Si torna alle solite e salatissime quote a livelli record: la benzina ha toccato un importo di 2,019 euro al litro mentre il diesel, che una volta era considerato sinonimo di risparmio, è a quota 1.853 euro al litro.
I prezzi medi, invece, sono arrivati rispettivamente a 1,931 e 1,815 euro al litro per benzina e diesel.
Molto preoccupante la modalità “self-service” che ha addirittura superato i 2 euro al litro in molti distributori nazionali e si spera che la situazione tenda a migliorare, almeno per quanto riguarda il rifornimento indipendente.

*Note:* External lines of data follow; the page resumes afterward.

(* ===== verification/_CoqProject ===== *)
-Q . S2P
Prelude.v
U256.v
Bytes.v
Floats.v
FixedPoint.v
LogExpMath.v
WeightedMath.v
StableMath.v
BaselineSolver.v
UniswapV2.v
BalancerSwap.v
RateLimit.v
ModelOrder.v
RemainingAmounts.v
RecentBlockCache.v
EventHandling.v
DriverOrder.v
Auction.v
Trade.v
Scoring.v
Solution.v
Encoding.v
Competition.v
OrderQuoting.v
OrderValidation.v
OrderStore.v
OrderBook.v
SettlementEncoder.v
DecodedSettlement.v
OnchainSettlement.v
SolverSolution.v
BaselineEngine.v
NaiveSolver.v
Estimators.v
Caches.v
ProtocolFees.v
SolvableOrders.v
SettlementIndex.v
CompetitionStore.v
RunLoop.v
OnchainOrders.v
Refunder.v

Per la modalità “servito”, invece, il prezzo medio praticato della benzina va dall'1,924 euro/litro di Esso all'1,931 di TotalErg e Ip (no-logo a 1,824). Per il diesel si passa dall'1,808 euro/litro di Tamoil all'1,815 di TotalErg e Q8 (no-logo a 1,703).
Il Gpl, ultimo barlume di speranza, rimane tra 0,750 euro/litro di Esso ed Eni e 0,771 di Shell (no-logo a 0,773). Da segnalare la salita delle no logo o pompe bianche per il doppio effetto dell'aumento delle quotazioni internazionali (specie benzina) e del ritorno ai prezzi da settimana lavorativa.